台灣地區地狹人稠，環境負荷沈重，為追求經濟發展，大量增設工業區，然常因空間規劃和使用不夠完善，造成住宅區與工業區相鄰或重疊之問題。工業區廠商通常使用到大量毒性金屬污染物，一旦操作和管制不當，會對生物體造成毒害。毒性金屬污染物具有生物難分解性及累積性，對環境之衝擊遠比其它毒物嚴重，更具危機潛勢，以固態或氣態之型態，透過空氣之媒介進行傳輸，極有可能直接對工業區周圍民眾及工業區內作業人員，造成健康上之危害。
本研究以國內第一工業大縣-桃園縣，以及半導體及光電產業密集之新竹科學工業園區，為調查目標區域。使用環保署標準方法「空氣中粒狀污染物檢測法-高量採樣法」及「排放管道中重金屬檢測方法」中之濾紙消化及分析方法，及對金屬元素具有高靈敏度之感應耦合電漿質譜儀做為測定儀器。研究標的物為工業區工廠製程中可能使用及法規管制之金屬污染物（砷、鈹、鎘、鉻、銅、汞、錳、鎳、鉛、鎢、鎵及銦）。以主成分及階層分析測得之金屬污染物數據，以了解工業區空氣中金屬汙染物分佈及可疑來源。參考美國環境健康危害評估辦公室毒理資料庫之致癌斜率係數，計算工業區空氣中金屬污染物對民眾貢獻之終身致癌風險。
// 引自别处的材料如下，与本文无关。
Lemma keys_set t k v :
  Track.keys (Track.set t k v)
  = if bool_decide (k ∈ Track.keys t) then Track.keys t else Track.keys t ++ [k].
Proof.
  induction t as [|[k0 v0] t IH]; cbn; [done|].
  destruct (String.eqb_spec k0 k) as [->|Hne]; cbn.
  - rewrite bool_decide_eq_true_2; [done|left].
  - unfold Track.keys in *. rewrite IH.
    destruct (decide (k ∈ t.*1)) as [Hin|Hin].
    + rewrite !bool_decide_eq_true_2; [done|by right|done].
    + rewrite !bool_decide_eq_false_2; [done| |done].
      rewrite elem_of_cons. naive_solver.
Qed.

Lemma elem_of_keys_set t k v k' :
  k' ∈ Track.keys (Track.set t k v) <-> k' = k \/ k' ∈ Track.keys t.
Proof.
  rewrite keys_set. case_bool_decide as Hk.
  - naive_solver.
  - rewrite elem_of_app, list_elem_of_singleton. naive_solver.
Qed.

Lemma NoDup_keys_set t k v :
  NoDup (Track.keys t) -> NoDup (Track.keys (Track.set t k v)).
Proof.
  intros Hnd. rewrite keys_set. case_bool_decide as Hk; [done|].
  apply NoDup_app. split_and!; [done| |apply NoDup_singleton].
  intros x Hx ->%list_elem_of_singleton. done.
Qed.

Lemma get_writeAll ids : forall t k,
  Track.get (writeAll t ids) k
  = if bool_decide (k ∈ ids) then Some true else Track.get t k.
Proof.
  unfold writeAll.
  induction ids as [|i ids IH]; intros t k; cbn; [done|].
  rewrite IH, get_set.
  destruct (decide (k ∈ ids)) as [Hin|Hin].
  - rewrite !bool_decide_eq_true_2; [done|by right|done].
  - rewrite (bool_decide_eq_false_2 (k ∈ ids)) by done.
    destruct (String.eqb_spec i k) as [->|Hne].
    + rewrite bool_decide_eq_true_2; [done|left].
    + rewrite bool_decide_eq_false_2; [done|].
      rewrite elem_of_cons. naive_solver.
Qed.

Lemma elem_of_keys_writeAll ids : forall t k,
  k ∈ Track.keys (writeAll t ids) <-> k ∈ ids \/ k ∈ Track.keys t.
Proof.
  unfold writeAll.
  induction ids as [|i ids IH]; intros t k; cbn.
  - rewrite elem_of_nil. naive_solver.
  - rewrite IH, elem_of_keys_set, elem_of_cons. naive_solver.
Qed.

Lemma NoDup_keys_writeAll ids : forall t,
  NoDup (Track.keys t) -> NoDup (Track.keys (writeAll t ids)).
Proof.
  unfold writeAll.
  induction ids as [|i ids IH]; intros t Hnd; cbn; [done|].
  apply IH, NoDup_keys_set, Hnd.
Qed.

(** ** The legato scan *)

Lemma sustainLoop_exhausted fuel : forall t p next d,
  sustainLoop fuel t p next d = None ->
  forall i, (i < fuel)%nat -> active t p (next + Z.of_nat i) = true.
Proof.
  induction fuel as [|fuel IH]; intros t p next d H i Hi; [lia|].
  cbn in H. fold (active t p next) in H.
  destruct (active t p next) eqn:Ha; [|done].
  destruct i as [|i].
  - now rewrite Z.add_0_r.
  - replace (next + Z.of_nat (S i)) with (next + 1 + Z.of_nat i) by lia.
    eapply IH; [exact H|lia].
Qed.

(** The loop always exits within the fuel [repeat] gives it. *)
Lemma sustainLoop_total t p next d :
  exists r, sustainLoop (sustainFuel t) t p next d = Some r.
Proof.
  destruct (sustainLoop (sustainFuel t) t p next d) as [r|] eqn:E; [by eexists|].
  exfalso.
  pose proof (sustainLoop_exhausted _ _ _ _ _ E) as Hall.
  set (ks := (fun i : nat => noteKey p (next + Z.of_nat i)) <$> seq 0 (sustainFuel t)).
  assert (Hnd : NoDup ks).
  { apply NoDup_fmap_2_strong; [|apply NoDup_seq].
    intros i j _ _ Hij. apply noteKey_inj_step in Hij. lia. }
  assert (Hsub : ks ⊆+ Track.keys t).
  { apply NoDup_submseteq; [done|]. intros k Hk.
    apply list_elem_of_fmap in Hk as (i & -> & Hi%elem_of_seq).
    apply active_elem_of, Hall. lia. }
  apply submseteq_length in Hsub.
  unfold ks, Track.keys in Hsub.
  rewrite !length_fmap, length_seq in Hsub. unfold sustainFuel in Hsub. lia.
Qed.

(** More fuel does not change the result. *)
Lemma sustainLoop_fuel_mono fuel fuel' : forall t p next d r,
  (fuel <= fuel')%nat ->
  sustainLoop fuel t p next d = Some r ->
  sustainLoop fuel' t p next d = Some r.
Proof.
  revert fuel'. induction fuel as [|fuel IH]; intros fuel' t p next d r Hle H;
    [done|].
  destruct fuel' as [|fuel']; [lia|]. cbn in *.
  destruct (Track.truthy _); [|done]. eapply IH; [lia|done].
Qed.

(** On exit the counter has advanced over a maximal run of active cells. *)
Lemma sustainLoop_run fuel : forall t p next d r,
  sustainLoop fuel t p next d = Some r ->
  d <= r /\
  (forall i, next <= i < next + (r - d) -> active t p i = true) /\
  active t p (next + (r - d)) = false.
Proof.
  induction fuel as [|fuel IH]; intros t p next d r H; [done|].
  cbn in H. fold (active t p next) in H.
  destruct (active t p next) eqn:Ha.
  - apply IH in H as (Hle & Hrun & Hend). split_and!; [lia| |].
    + intros i Hi. destruct (decide (i = next)) as [->|]; [done|].
      apply Hrun. lia.
    + replace (next + (r - d)) with (next + 1 + (r - (d + 1))) by lia. done.
  - injection H as <-. split_and!; [lia| |].
    + intros i Hi. lia.
    + now rewrite Z.sub_diag, Z.add_0_r.
Qed.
本論文共分為五章，第一章闡述研究動機與論文研究方法及架構，第五章為結論與展望，其他三章結論摘錄如下。第二章為「新竹科學工業園區汙泥乾燥焚化設施啟用前後對空氣中金屬污染物分佈影響研究」，調查結果顯示焚化設施啟用後，周圍環境空氣中金屬污染物明顯增加，特別是懸浮微粒中金屬污染物增加數倍之多。初步認定鎢及汞與焚化設施有相當之關係，且為科學園區空氣中特有之金屬污染物組成。
第三章為「桃園縣工業區空氣中金屬污染物分佈調查與風險評估研究」，調查結果顯示桃園縣空氣中金屬污染物濃度皆符合法規，如與法規進行比較，適當之致癌風險目標可定為十萬分之一（10-5）。如以10-5之致癌風險為環境基本目標，有致癌風險金屬污染物之法規濃度可訂定如下：砷為0.005 μg/Nm3，鈹為0.005 μg/Nm3，鎘為0.005 μg/Nm3,鎳為0.05 μg/Nm3，鉛為1 μg/Nm3，六價鉻為0.0001 μg/Nm3。其他無致癌風險之污染物，建議改為原來國內法規之1/10至1/100，以達環境之安全需求。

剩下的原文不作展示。